Because the GTPase in opto-RhoA lacks a (“CAAX”) prenylation site,[40-41] it is less likely to be activated by the external stimuli that activate the endogenous cellular RhoA residing at the membrane, and thus, the occlusion of the C-terminus of RhoA GTPase in opto-RhoA also enhances its orthogonality to the endogenous GTPase. In addition, opto-RhoA lacks a GDI (guanosine nucleotide dissociation inhibitor) binding site because of the disrupted prenlyation, thus preventing the overexpressed opto-RhoA from destabilizing the endogenous pool of Rho-family GTPases by otherwise outcompeting it for regulatory interactions with the chaperone GDI. These features are useful for leaving the basal cytoskeletal physiology intact when opto-RhoA is inactive in its dark-adapted state.
Opto-RhoA and opto-RhoGEF exhibit rapid membrane association kinetics (τon ~ 1 sec) that ensures their spatiotemporal precision through fast induction of RhoA signaling and limited cytosolic diffusion during membrane recruitment. The signaling inactivation is more likely governed by RhoA signaling dynamics than the much faster membrane dissociation kinetics of BcLOV4, given that opto-RhoA accumulation is observable in DMD-patterned illumination fields, even well after the BcLOV4 membrane interaction period is complete. Such gradual accumulation of activated Rho-family GTPase is also observed with a heterodimerizing optogenetic Cdc42 created by others.[42-43] However, this accumulation is not as readily observed in control cells treated with GEF- and ROCK inhibitors, or in BcLOV4-mCherry controls, which suggests that the persistence originates from interactions amongst activated RhoA/actomyosin signaling complexes,[44-45] as opposed to homo-oligomerization into large photobodies, unlike the clustering mechanism of Cry2-RhoA we previously created.[18]

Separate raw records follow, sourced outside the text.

(* ===== verification/CoreActionsOk.v ===== *)
(** * Correctness of the core semantic actions

    Termination and round trip of the format-string parser, the common-field
    list, and the invariants of a description that is read without an error. *)
From S2P Require Import Prelude CString DecTypes SymTab CoreActions AcDecoder AcDecoderOk.

(** ** The parser consumes its text *)

Lemma put_field_str f st : ps_str (put_field f st) = ps_str st.
Proof. unfold put_field. destruct (ps_list st); reflexivity. Qed.

Lemma split_colon_length s : (String.length (snd (split_colon s)) <= String.length s)%nat.
Proof.
  induction s as [|c s IH]; cbn [split_colon]; [cbn; lia|]. destruct (is_char ":" c); [cbn; lia|].
  destruct (split_colon s). cbn in *. lia.
Qed.

Lemma parse_name_length st name val e st' : parse_name st = (name, val, e, st') ->
  (String.length e <= String.length (ps_str st))%nat /\
  (String.length (ps_str st') <= String.length (ps_str st))%nat.
Proof.
  unfold parse_name. pose proof (strtol_length 0 (ps_str st)) as Hl.
  destruct (strtol 0 (ps_str st)) as [v e1]. cbn in Hl. destruct (negb (streq e1 (ps_str st))).
  - intros [= _ _ <- <-]. cbn. destruct Hl as [->|Hl]; lia.
  - set (s := match ps_str st with String c rest => if is_char "%" c then rest else ps_str st | _ => ps_str st end).
    assert (String.length s <= String.length (ps_str st))%nat.
    { unfold s. destruct (ps_str st) as [|c t]; [cbn; lia|]. destruct (is_char "%" c); cbn; lia. }
    pose proof (split_colon_length s) as Hs. destruct (split_colon s) as [n e2].
    intros [= _ _ <- <-]. cbn in *. lia.
Qed.

Lemma parse_sign_length s sign rest : parse_sign s = Some (sign, rest) ->
  (String.length rest <= String.length s)%nat.
Proof.
  unfold parse_sign. destruct s as [|c s]; [intros [= _ <-]; lia|]. destruct (is_char ":" c).
  - destruct s as [|d s]; [discriminate|]. repeat case_match; intros [= _ <-]; cbn; lia.
  - intros [= _ <-]. lia.
Qed.

Lemma int_add_Ret a b c : int_add a b = Ret c -> c = a + b.
Proof. unfold int_add. destruct ((_ <=? _) && _); [congruence|discriminate]. Qed.

Lemma parse_field_length str sum st st' r : parse_field str sum st = Ret (st', Some r) ->
  (String.length (ps_str st') < String.length (ps_str st))%nat.
Proof.
  unfold parse_field. destruct (parse_name st) as [[[name val] e] st1] eqn:En.
  apply parse_name_length in En as [He _]. destruct e as [|c s]; [discriminate|].
  destruct (negb (is_char ":" c)); [discriminate|]. pose proof (strtol_length 0 s) as Hl.
  destruct (strtol 0 s) as [v e2]. cbn in He, Hl. destruct (streq e2 s); [discriminate|].
  destruct (parse_sign e2) as [[sign rest]|] eqn:Es; [|discriminate].
  apply parse_sign_length in Es. intros H. exec_inv H. exec_inv H. injection H as <- _.
  rewrite put_field_str. cbn. destruct Hl as [->|Hl]; lia.
Qed.

Lemma eat_spaces_length st : (String.length (ps_str (eat_spaces st)) <= String.length (ps_str st))%nat.
Proof. apply skip_spaces_length. Qed.

Lemma parse_group_length fuel : forall str fb sum lim st st' r,
  parse_group fuel str fb sum lim st = Ret (st', r) ->
  r = -1 \/ (String.length (ps_str st') <= String.length (ps_str st))%nat.
Proof.
  induction fuel as [|fuel IH]; intros str fb sum lim st st' r H; [discriminate|].
  cbn [parse_group] in H. destruct (ps_str st) as [|c rest] eqn:Es; [injection H as <- <-; rewrite Es; right; lia|].
  assert (Hrec : forall str fb sum lim st1, (String.length (ps_str st1) <= String.length (String c rest))%nat ->
    parse_group fuel str fb sum lim (eat_spaces st1) = Ret (st', r) ->
    r = -1 \/ (String.length (ps_str st') <= String.length (String c rest))%nat).
  { intros ? ? ? ? st1 Hst1 H1. apply IH in H1 as [H1|H1]; [left; assumption|].
    pose proof (eat_spaces_length st1). right. lia. }
  assert (Hr : (String.length (ps_str (ps_at rest st)) <= String.length (String c rest))%nat) by (cbn; lia).
  destruct (is_char "[" c).
  { exec_inv H. destruct a as [st1 sum1]. destruct (Z.eqb_spec sum1 (-1)); [injection H as _ <-; auto|].
    apply IH in E as [E|E]; [congruence|]. eapply Hrec; [|exact H]. pose proof (eat_spaces_length (ps_at rest st)). lia. }
  destruct (is_char "]" c).
  { destruct (_ && _); injection H as <- <-; auto. }
  destruct (is_char "|" c).
  { destruct (negb (lim =? -1)); [destruct (negb (lim =? sum)); [injection H as _ <-; auto|]|]; eauto. }
  exec_inv H. destruct a as [st1 [sum1|]]; [|injection H as _ <-; auto].
  apply parse_field_length in E. rewrite Es in E. eapply Hrec; [|exact H]. lia.
Qed.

In summary, we have created high-performance single-component tools for optogenetic activation of RhoA GTPase and ARHGEF11 to control cell contractility and RhoA-driven transcriptional mechanotransduction. The accompanying characterization of how cytoskeletal changes depend on spatial patterning of the optical stimulation informs how tool performance should vary across different experimental setups and designs, and will also advance the study of diverse cell behaviors by connecting spatiotemporal patterns of focal RhoA signaling induction to the consequent cell-wide cytoskeletal responses. These tools further demonstrate the versatility of BcLOV4 technology for single-component optogenetic control over peripheral membrane proteins.
4. Experimental Section
Genetic constructs:
Domain arrangement combinations of BcLOV4, mCherry, and RhoA protein or catalytic DH domain of ARHGEF11 (with a flexible (GGGS)2 linker between each pair) were assembled by Gibson cloning using NEB HiFi DNA Assembly Master Mix (E2621) into the pcDNA3.1 mammalian expression vector under the CMV promoter. BcLOV4 and mCherry were amplified from their mammalian codon-optimized reported fusion (Addgene plasmid 114595).[20] Wildtype RhoA GTPase was amplified from CLPIT Cry2PHR-mCherry-RhoA (Addgene plasmid 42959) without the C-terminal “CAAX” motif to prevent prenylation.[19] The DNA sequence of ARHGEF11 (Genbank ID XP_011508491.1) was human codon-optimized using the Integrated DNA Technologies (IDT) Codon Optimization Tool and ordered as gBlocks®. The DH domain of the GEF, identified using the PROSITE ExPASy database, was amplified from these gBlocks. The RhoA constitutively active G14V mutant[46] was generated by QuikChange site-directed mutagenesis. All genetic constructs were transformed into competent E. coli (New England Biolabs, C2984H). All sequences were verified by Sanger sequencing. For the cell polarity assay, BFP nuclear marker (plasmid 55265) and miRFP703-tagged LifeAct (plasmid 79993) plasmids were acquired from Addgene. For mechanotransduction assays, EGFP-tagged YAP was acquired from Addgene (plasmid 17843), and YAP-sensitive promoter plasmid was acquired from Addgene (plasmid 34615). Plasmids for opto-RhoA and opto-RhoGEF will be distributed through Addgene (plasmids 164472 and 164473).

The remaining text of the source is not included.